Strategies for elucidation of the structure and function of the large membrane protein complex, FF-ATP synthase, by nuclear magnetic resonance.

Nuclear magnetic resonance (NMR) investigation of large membrane proteins requires well-focused questions and critical techniques. Here, research strategies for FF-ATP synthase, a membrane-embedded molecular motor, are reviewed, focusing on the β-subunit of F-ATPase and c-subunit ring of the enzyme. Segmental isotope-labeling provided 89% assignment of the main chain NMR signals of thermophilic Bacillus (T)Fβ-monomer. Upon nucleotide binding to Lys164, Asp252 was shown to switch its hydrogen-bonding partner from Lys164 to Thr165, inducing an open-to-closed bend motion of TFβ-subunit. This drives the rotational catalysis.
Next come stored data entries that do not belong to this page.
(** X10. Two durations that [format_hours] renders alike have the same
    whole minutes: leaving out a part that is zero makes no two texts
    collide. *)
Theorem format_hours_text_determines_minutes (h1 h2 : float) (tm1 tm2 : Z) :
  flt h1 (float_of_Z 0) = false ->
  flt h2 (float_of_Z 0) = false ->
  int_of_float (fmul h1 (float_of_Z 60)) = Ok tm1 ->
  int_of_float (fmul h2 (float_of_Z 60)) = Ok tm2 ->
  format_hours h1 = format_hours h2 ->
  tm1 = tm2.
Proof.
  intros L1 L2 I1 I2 H.
  destruct (format_hours_minutes h1 tm1 L1 I1) as [P1 E1].
  destruct (format_hours_minutes h2 tm2 L2 I2) as [P2 E2].
  rewrite E1, E2 in H. injection H as H.
  pose proof (Z.mod_pos_bound tm1 60 ltac:(lia)).
  pose proof (Z.mod_pos_bound tm2 60 ltac:(lia)).
  apply render_duration_inj in H;
    try (apply Z.div_pos; lia); try lia.
  destruct H as [Hq Hr].
  rewrite (Z.div_mod tm1 60), (Z.div_mod tm2 60) by lia. lia.
Qed.

(** * Worked examples *)

(** After 8 h 59 min 45.6 s (8.996 hours) the status reports 9.0 elapsed
    hours and is not overdue: is_overdue is not [hours_elapsed >= 9].
    After 9 h 4 min 12 s (9.07 hours) overdue_by_hours is 0.07, which is
    not [hours_elapsed - 9]. *)
Example overdue_status_rounding_gap :
  overdue_status (amb_after 32385600000) (mk_order (Some midnight) tt)
  = Ok (mk_status false f9 (S754_zero false))
  /\ fge f9 (float_of_Z OVERDUE_THRESHOLD_HOURS) = true
  /\ overdue_status (amb_after 32652000000) (mk_order (Some midnight) tt)
     = Ok (mk_status true f9_07 f0_07)
  /\ fsub f9_07 (float_of_Z OVERDUE_THRESHOLD_HOURS)
     = S754_finite false 5044031582654976 (-56).
Proof. vm_compute. repeat split. Qed.

(** One second before the start the elapsed hours are [-0.0], which is
    not below zero. *)
Example overdue_status_negative_zero :
  overdue_status (amb_after (-1000000)) (mk_order (Some midnight) tt)
  = Ok (mk_status false (S754_zero true) (S754_zero false))
  /\ flt (S754_zero true) (float_of_Z 0) = false.
Proof. vm_compute. split; reflexivity. Qed.

(** A naive start and an aware now, run under two current time zones:
    8 h 30 min elapsed under UTC, 9 h 30 min under UTC+1. *)
Example run_depends_on_current_timezone :
  run (Timezone.mk_ambient utc midnight)
      (Call_is_order_overdue (Some (civil 2024 1 1 0 0 0 None))
                             (civil 2024 1 1 8 30 0 (Some utc)))
  = Out_overdue (Ok false)
  /\ run (Timezone.mk_ambient (fixed_offset 1 us_per_hour) midnight)
         (Call_is_order_overdue (Some (civil 2024 1 1 0 0 0 None))
                                (civil 2024 1 1 8 30 0 (Some utc)))
     = Out_overdue (Ok true).
Proof. vm_compute. split; reflexivity. Qed.

(** An order started in New York on 2024-03-09 at 23:00.  At 08:00 the
    next morning, after the clocks went forward, eight hours have passed;
    the start and this now carry one [tzinfo] object, the subtraction goes
    by wall clock and gives nine, and the order is overdue.  Half an hour
    later, with now given in UTC, the subtraction goes by the instants and
    gives eight hours and a half: the order is no longer overdue. *)
Example is_order_overdue_not_monotone :
  dt_le (civil 2024 3 10 8 0 0 (Some new_york)) (civil 2024 3 10 12 30 0 (Some utc)) = Ok true
  /\ dt_le (ensure_aware (amb_after 0) (civil 2024 3 10 8 0 0 (Some new_york)))
           (ensure_aware (amb_after 0) (civil 2024 3 10 12 30 0 (Some utc))) = Ok true
  /\ is_order_overdue (amb_after 0) (Some (civil 2024 3 9 23 0 0 (Some new_york)))
       (Some (civil 2024 3 10 8 0 0 (Some new_york))) = Ok true
  /\ is_order_overdue (amb_after 0) (Some (civil 2024 3 9 23 0 0 (Some new_york)))
       (Some (civil 2024 3 10 12 30 0 (Some utc))) = Ok false
  /\ instant (civil 2024 3 10 12 30 0 (Some utc))
     - instant (civil 2024 3 10 8 0 0 (Some new_york)) = 30 * us_per_minute
  /\ compatible (amb_after 0) (civil 2024 3 9 23 0 0 (Some new_york))
       (civil 2024 3 10 8 0 0 (Some new_york)) (civil 2024 3 10 12 30 0 (Some utc)) = false.
Proof. vm_compute. repeat split. Qed.


(** A NaN and the positive infinity are floats [format_hours] raises on. *)
Example format_hours_raises :
  format_hours S754_nan = Raise ValueError
  /\ format_hours (S754_infinity false) = Raise OverflowError.
Proof. split; reflexivity. Qed.

(** Nine and ten hours after the start, read in UTC; and three naive
    timestamps of the zone whose clocks go forward, nine wall-clock hours
    and half an hour more after the start. *)
Lemma is_order_overdue_monotone_witness :
  (compatible (amb_after 0) midnight (shifted midnight (9 * us_per_hour))
     (shifted midnight (10 * us_per_hour)) = true
   /\ dt_le (ensure_aware (amb_after 0) (shifted midnight (9 * us_per_hour)))
            (ensure_aware (amb_after 0) (shifted midnight (10 * us_per_hour))) = Ok true
   /\ is_order_overdue (amb_after 0) (Some midnight) (Some (shifted midnight (9 * us_per_hour)))
      = Ok true
   /\ is_order_overdue (amb_after 0) (Some midnight) (Some (shifted midnight (10 * us_per_hour)))
      = Ok true)
  /\ (Timezone.is_naive (civil 2024 3 9 23 0 0 None) = true
      /\ Timezone.is_naive (civil 2024 3 10 8 0 0 None) = true
      /\ Timezone.is_naive (civil 2024 3 10 8 30 0 None) = true
      /\ dt_le (civil 2024 3 10 8 0 0 None) (civil 2024 3 10 8 30 0 None) = Ok true
      /\ is_order_overdue (Timezone.mk_ambient new_york midnight)
           (Some (civil 2024 3 9 23 0 0 None)) (Some (civil 2024 3 10 8 0 0 None)) = Ok true
      /\ is_order_overdue (Timezone.mk_ambient new_york midnight)
           (Some (civil 2024 3 9 23 0 0 None)) (Some (civil 2024 3 10 8 30 0 None)) = Ok true).
Proof.
  assert (C : compatible (amb_after 0) midnight (shifted midnight (9 * us_per_hour))
                (shifted midnight (10 * us_per_hour)) = true) by reflexivity.
  assert (H1 : is_order_overdue (amb_after 0) (Some midnight)
                 (Some (shifted midnight (9 * us_per_hour))) = Ok true)
    by (vm_compute; reflexivity).
  assert (H2 : dt_le (ensure_aware (amb_after 0) (shifted midnight (9 * us_per_hour)))
                 (ensure_aware (amb_after 0) (shifted midnight (10 * us_per_hour))) = Ok true)
    by (vm_compute; reflexivity).
  assert (N0 : Timezone.is_naive (civil 2024 3 9 23 0 0 None) = true) by reflexivity.
  assert (N1 : Timezone.is_naive (civil 2024 3 10 8 0 0 None) = true) by reflexivity.
  assert (N2 : Timezone.is_naive (civil 2024 3 10 8 30 0 None) = true) by reflexivity.
  assert (L : dt_le (civil 2024 3 10 8 0 0 None) (civil 2024 3 10 8 30 0 None) = Ok true)
    by (vm_compute; reflexivity).
  assert (K : is_order_overdue (Timezone.mk_ambient new_york midnight)
                (Some (civil 2024 3 9 23 0 0 None)) (Some (civil 2024 3 10 8 0 0 None))
              = Ok true) by (vm_compute; reflexivity).
  split.
  - split; [exact C | split; [exact H2 | split; [exact H1 | ]]].
    exact (proj1 (is_order_overdue_monotone (amb_after 0) midnight
                    (shifted midnight (9 * us_per_hour))
                    (shifted midnight (10 * us_per_hour))) C H2 H1).
  - split; [exact N0 | split; [exact N1 | split; [exact N2 | split; [exact L | ]]]].
    split; [exact K | ].
    exact (proj2 (is_order_overdue_monotone (Timezone.mk_ambient new_york midnight)
                    (civil 2024 3 9 23 0 0 None) (civil 2024 3 10 8 0 0 None)
                    (civil 2024 3 10 8 30 0 None)) N0 N1 N2 L K).
Defined.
The c-ring structure determined by solid-state NMR showed that cGlu56 and cAsn23 of the active site took a hydrogen-bonded closed conformation in membranes. In 505 kDa TFF, the specifically isotope-labeled cGlu56 and cAsn23 provided well-resolved NMR signals, which revealed that 87% of the residue pairs took a deprotonated open conformation at the Fa-c subunit interface, whereas they were in the closed conformation in the lipid-enclosed region.